▶ **Problem**: Look below for the line that contains "Record PoolsSummary := mkPools", then copy it and each following line exactly, through and including the line that contains "MBM_UNSPECIFIED | MBM_CGROUP_V2".

(Collected data)
(* ===== verification/Proto.v ===== *)
(** * Wire messages

    The protobuf messages and enumerations of [axern.control.common.v1],
    [axern.control.capability.v1], [axern.control.run.v1] and
    [axern.private.control.node.v1] that the modelled code reads.  Enumerations
    are open, as in proto3: a value the schema does not name is [.._UNRECOGNIZED].
    A repeated field is a list, a message field an [option], a map field a
    [gmap]. *)
From S2P Require Import Prelude.

(** ** common.v1 *)
Record ResourceQuantity := mkResourceQuantity {
  rq_CpuMilli : Z; rq_MemoryBytes : Z; rq_EphemeralStorageBytes : Z }.
#[export] Instance zero_ResourceQuantity : Zero ResourceQuantity := mkResourceQuantity 0 0 0.

Record ResourceSpec := mkResourceSpec {
  rs_Requests : option ResourceQuantity; rs_Limits : option ResourceQuantity }.
#[export] Instance zero_ResourceSpec : Zero ResourceSpec := mkResourceSpec None None.

Inductive AllocationLifecycleState :=
  ALS_UNSPECIFIED | ALS_BOUND | ALS_STARTING | ALS_ACTIVE | ALS_STOPPED
| ALS_RELEASING | ALS_RELEASED | ALS_UNRECOGNIZED (n : Z).
#[export] Instance als_eq_dec : EqDecision AllocationLifecycleState.
Proof. solve_decision. Defined.

Inductive WorkloadDiagnosticCode :=
  WDC_UNSPECIFIED | WDC_SECRET_PROJECTION_ERROR | WDC_REGISTRY_AUTH_ERROR
| WDC_IMAGE_RESOLUTION_ERROR | WDC_NODE_SELECTION_ERROR | WDC_RUNTIME_START_ERROR
| WDC_PROCESS_EXITED | WDC_ADMISSION_BLOCKED | WDC_CAPABILITY_ENFORCEMENT_LOST
| WDC_MEMORY_LIMIT_EXCEEDED | WDC_EXECUTION_LEASE_EXPIRED
| WDC_OPERATOR_FORCE_TERMINATED | WDC_OPERATOR_FORCE_CLEANUP | WDC_UNRECOGNIZED (n : Z).
#[export] Instance wdc_eq_dec : EqDecision WorkloadDiagnosticCode.
Proof. solve_decision. Defined.

(** ** run.v1 *)
Inductive RunStatus :=
  RUN_UNSPECIFIED | RUN_PLACED | RUN_STARTING | RUN_RUNNING | RUN_SUCCEEDED
| RUN_FAILED | RUN_CANCELLED.
#[export] Instance run_status_eq_dec : EqDecision RunStatus.
Proof. solve_decision. Defined.

Inductive RootfsSnapshotStatus := RSS_UNSPECIFIED | RSS_PENDING | RSS_READY | RSS_FAILED.
#[export] Instance rss_eq_dec : EqDecision RootfsSnapshotStatus.
Proof. solve_decision. Defined.

(** ** capability.v1 *)
Inductive PlatformCapability :=
  PC_UNSPECIFIED | PC_NETWORK_BRIDGE | PC_NETWORK_BPFNET | PC_CGROUP_V2_MEMORY_CONTROLLER
| PC_RUNSC_MEMORY_HARD_LIMIT | PC_FILESTORE_OVERLAYFS_UPPER
| PC_RUNSC_EPHEMERAL_STORAGE_HARD_LIMIT | PC_ROOTFS_LOWER_EROFS
| PC_RUNSC_MEMORY_ENFORCEMENT_SELF_TEST | PC_RUNSC_EPHEMERAL_ENFORCEMENT_SELF_TEST
| PC_EGRESSD_DNS_POLICY_SELF_TEST | PC_EGRESSD_STRICT_EGRESS_SELF_TEST
| PC_DNS_POLICY_ENFORCEMENT | PC_STRICT_EGRESS_ENFORCEMENT | PC_ROOTFS_SNAPSHOT
| PC_UNRECOGNIZED (n : Z).
#[export] Instance pc_eq_dec : EqDecision PlatformCapability.
Proof. solve_decision. Defined.
#[export] Instance zero_PlatformCapability : Zero PlatformCapability := PC_UNSPECIFIED.

Record ExtensionCapability := mkExtension { ext_Name : string; ext_Value : string }.
#[export] Instance ext_eq_dec : EqDecision ExtensionCapability.
Proof. solve_decision. Defined.
#[export] Instance zero_ExtensionCapability : Zero ExtensionCapability := mkExtension "" "".

(** The [kind] oneof of a key; an unset oneof is [KindUnset]. *)
Inductive CapabilityKey :=
| KindUnset
| KindPlatform (p : PlatformCapability)
| KindExtension (e : option ExtensionCapability).
#[export] Instance key_eq_dec : EqDecision CapabilityKey.
Proof. solve_decision. Defined.
#[export] Instance zero_CapabilityKey : Zero CapabilityKey := KindUnset.

Definition GetPlatform (k : option CapabilityKey) : PlatformCapability :=
  match k with Some (KindPlatform p) => p | _ => PC_UNSPECIFIED end.
Definition GetExtension (k : option CapabilityKey) : option ExtensionCapability :=
  match k with Some (KindExtension e) => e | _ => None end.

Inductive CapabilityState :=
  CS_UNSPECIFIED | CS_AVAILABLE | CS_DEGRADED | CS_UNAVAILABLE | CS_UNKNOWN
| CS_UNRECOGNIZED (n : Z).
#[export] Instance cs_eq_dec : EqDecision CapabilityState.
Proof. solve_decision. Defined.

Inductive CapabilityProvider :=
  CP_UNSPECIFIED | CP_CONFIG | CP_HOST_CGROUP | CP_FILESTORE | CP_RUNSC_SELF_TEST
| CP_NETWORK_HEALTH | CP_DERIVED | CP_UNRECOGNIZED (n : Z).
#[export] Instance cp_eq_dec : EqDecision CapabilityProvider.
Proof. solve_decision. Defined.

Inductive CapabilityReasonCode :=
  CRC_UNSPECIFIED | CRC_AVAILABLE | CRC_DISABLED | CRC_PROBE_FAILED | CRC_PROBE_ERROR
| CRC_EXPIRED | CRC_IDENTITY_CHANGED | CRC_DEPENDENCY_UNAVAILABLE | CRC_RECOVERY_PENDING
| CRC_ENFORCEMENT_LOST | CRC_UNRECOGNIZED (n : Z).
#[export] Instance crc_eq_dec : EqDecision CapabilityReasonCode.
Proof. solve_decision. Defined.

Inductive CapabilityLossPolicy :=
  CLP_UNSPECIFIED | CLP_ADMISSION_ONLY | CLP_DEGRADE | CLP_FAIL_STOP | CLP_UNRECOGNIZED (n : Z).
#[export] Instance clp_eq_dec : EqDecision CapabilityLossPolicy.
Proof. solve_decision. Defined.

Inductive CapabilityConditionState :=
  CCS_UNSPECIFIED | CCS_HEALTHY | CCS_DEGRADED | CCS_FAILED | CCS_UNKNOWN
| CCS_UNRECOGNIZED (n : Z).
#[export] Instance ccs_eq_dec : EqDecision CapabilityConditionState.
Proof. solve_decision. Defined.

(** The [identity] oneof of an evidence message. *)
Inductive EvidenceIdentity :=
| EvBoot (boot_id : string)
| EvMount (boot_id mount_identity : string)
| EvRuntime (boot_id runtime_binary_digest runtime_config_digest : string).
#[export] Instance evidence_eq_dec : EqDecision EvidenceIdentity.
Proof. solve_decision. Defined.
(** [Some None] is a non-nil evidence message whose oneof is unset. *)
Definition CapabilityEvidence := option EvidenceIdentity.
#[export] Instance zero_CapabilityEvidence : Zero CapabilityEvidence := None.

Record CapabilityObservation := mkObservation {
  obs_Key : option CapabilityKey;
  obs_State : CapabilityState;
  obs_Provider : CapabilityProvider;
  obs_ObservedAt : option Timestamp;
  obs_ValidUntil : option Timestamp;
  obs_Evidence : option CapabilityEvidence;
  obs_ReasonCode : CapabilityReasonCode;
  obs_Reason : string }.
#[export] Instance zero_CapabilityObservation : Zero CapabilityObservation :=
  mkObservation None CS_UNSPECIFIED CP_UNSPECIFIED None None None CRC_UNSPECIFIED "".

Record CapabilitySnapshot := mkSnapshot {
  snap_CollectedAt : option Timestamp;
  snap_Observations : list (option CapabilityObservation) }.
#[export] Instance zero_CapabilitySnapshot : Zero CapabilitySnapshot := mkSnapshot None [].

(** [ExtensionCapabilityRequirement] has the single field [capability]. *)
Record ExtensionCapabilityRequirement := mkExtensionRequirement {
  er_Capability : option ExtensionCapability }.
#[export] Instance zero_ExtReq : Zero ExtensionCapabilityRequirement := mkExtensionRequirement None.

Record CapabilityRequirement := mkRequirement {
  cr_Key : option CapabilityKey; cr_LossPolicy : CapabilityLossPolicy }.

Record CapabilityCondition := mkCondition {
  cc_Key : option CapabilityKey; cc_State : CapabilityConditionState;
  cc_ReasonCode : CapabilityReasonCode; cc_Message : string }.
Record CapabilityConditionSet := mkConditionSet {
  ccs_ObservedAt : option Timestamp; ccs_Conditions : list (option CapabilityCondition) }.
#[export] Instance zero_ConditionSet : Zero CapabilityConditionSet := mkConditionSet None [].

(** ** private.control.node.v1 *)
Inductive RootfsType := RT_UNSPECIFIED | RT_LOCAL | RT_IMAGE | RT_UNRECOGNIZED (n : Z).
Inductive MountType :=
  MT_UNSPECIFIED | MT_LOCAL | MT_OCI | MT_NYDUS | MT_EROFS | MT_UNRECOGNIZED (n : Z).
#[export] Instance mt_eq_dec : EqDecision MountType.
Proof. solve_decision. Defined.
Inductive ComponentState :=
  COMP_UNSPECIFIED | COMP_READY | COMP_WARMING | COMP_DEGRADED | COMP_ERROR | COMP_DISABLED
| COMP_UNRECOGNIZED (n : Z).
#[export] Instance comp_eq_dec : EqDecision ComponentState.
Proof. solve_decision. Defined.
Inductive NodeState :=
  NS_UNSPECIFIED | NS_READY | NS_DRAINING | NS_DISABLED | NS_UNREACHABLE
| NS_UNRECOGNIZED (n : Z).
#[export] Instance ns_eq_dec : EqDecision NodeState.
Proof. solve_decision. Defined.

Record PoolState := mkPoolState {
  pool_Using : Z; pool_Idle : Z; pool_Capacity : Z; pool_Unavailable : Z }.
#[export] Instance zero_PoolState : Zero PoolState := mkPoolState 0 0 0 0.
Record PoolsSummary := mkPools { pools_RuntimeSlots : option PoolState }.
#[export] Instance zero_PoolsSummary : Zero PoolsSummary := mkPools None.

Inductive NodeMemoryBudgetMode :=
  MBM_UNSPECIFIED | MBM_CGROUP_V2 | MBM_DISABLED_DEV | MBM_UNRECOGNIZED (n : Z).
#[export] Instance mbm_eq_dec : EqDecision NodeMemoryBudgetMode.
Proof. solve_decision. Defined.

Record NodeMemoryBudget := mkBudget {
  mb_SourceAllocatableBytes : Z;
  mb_DelegatedRootLimitBytes : Z;
  mb_DelegatedRootLimitFinite : bool;
  mb_SystemReserveBytes : Z;
  mb_CapacityIdentity : string;
  mb_SampledAt : option Timestamp;
  mb_SystemReserveExhausted : bool;
  mb_Mode : NodeMemoryBudgetMode }.
#[export] Instance zero_NodeMemoryBudget : Zero NodeMemoryBudget :=
  mkBudget 0 0 false 0 "" None false MBM_UNSPECIFIED.

Record AxnodedSummary := mkAxnoded { ax_Ready : bool; ax_ActiveAllocationIds : list string }.
#[export] Instance zero_Axnoded : Zero AxnodedSummary := mkAxnoded false [].
(** [ImagemgrSummary] and [ImagefsdSummary]: the two fields placement reads. *)
Record ComponentReach := mkReach { comp_State : ComponentState; comp_Reachable : bool }.
#[export] Instance zero_Reach : Zero ComponentReach := mkReach COMP_UNSPECIFIED false.
Record ComponentsSummary := mkComponents {
  comps_Axnoded : option AxnodedSummary;
  comps_Imagemgr : option ComponentReach;
  comps_Imagefsd : option ComponentReach }.
#[export] Instance zero_Components : Zero ComponentsSummary := mkComponents None None None.

Record LocalitySummary := mkLocality {
  loc_Key : string;
  loc_MountType : MountType;
  loc_Mounted : bool;
  loc_RetainedEnvironmentCount : Z;
  loc_RetainedRootfsCount : Z;
  loc_NydusDaemonAlive : bool;
  loc_ChunkdbRecentAccessAgeSecs : Z;
  loc_PeerHealthyCount : Z;
  loc_PeerHintedCount : Z }.
#[export] Instance zero_Locality : Zero LocalitySummary :=
  mkLocality "" MT_UNSPECIFIED false 0 0 false 0 0 0.

Record NodeSummary := mkNodeSummary {
  ns_NodeInstanceID : string;
  ns_Sequence : Z;
  ns_CollectedAt : option Timestamp;
  ns_Pools : option PoolsSummary;
  ns_Components : option ComponentsSummary;
  ns_Locality : list (option LocalitySummary);
  ns_NodeState : NodeState;
  ns_Labels : gmap string string;
  ns_CapabilitySnapshot : option CapabilitySnapshot;
  ns_Capacity : option ResourceQuantity;
  ns_Allocatable : option ResourceQuantity;
  ns_MemoryBudget : option NodeMemoryBudget }.
#[export] Instance zero_NodeSummary : Zero NodeSummary :=
  mkNodeSummary "" 0 None None None [] NS_UNSPECIFIED ∅ None None None None.

Record AllocationLifecycleObservation := mkLifecycleObservation {
  lo_AllocationID : string;
  lo_State : AllocationLifecycleState;
  lo_ExitCode : option Z;
  lo_Message : string;
  lo_ObservedAt : option Timestamp;
  lo_DiagnosticCode : WorkloadDiagnosticCode }.
#[export] Instance zero_LifecycleObservation : Zero AllocationLifecycleObservation :=
  mkLifecycleObservation "" ALS_UNSPECIFIED None "" None WDC_UNSPECIFIED.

▶ **Answer to this task**:
Record PoolsSummary := mkPools { pools_RuntimeSlots : option PoolState }.
#[export] Instance zero_PoolsSummary : Zero PoolsSummary := mkPools None.

Inductive NodeMemoryBudgetMode :=
  MBM_UNSPECIFIED | MBM_CGROUP_V2 | MBM_DISABLED_DEV | MBM_UNRECOGNIZED (n : Z).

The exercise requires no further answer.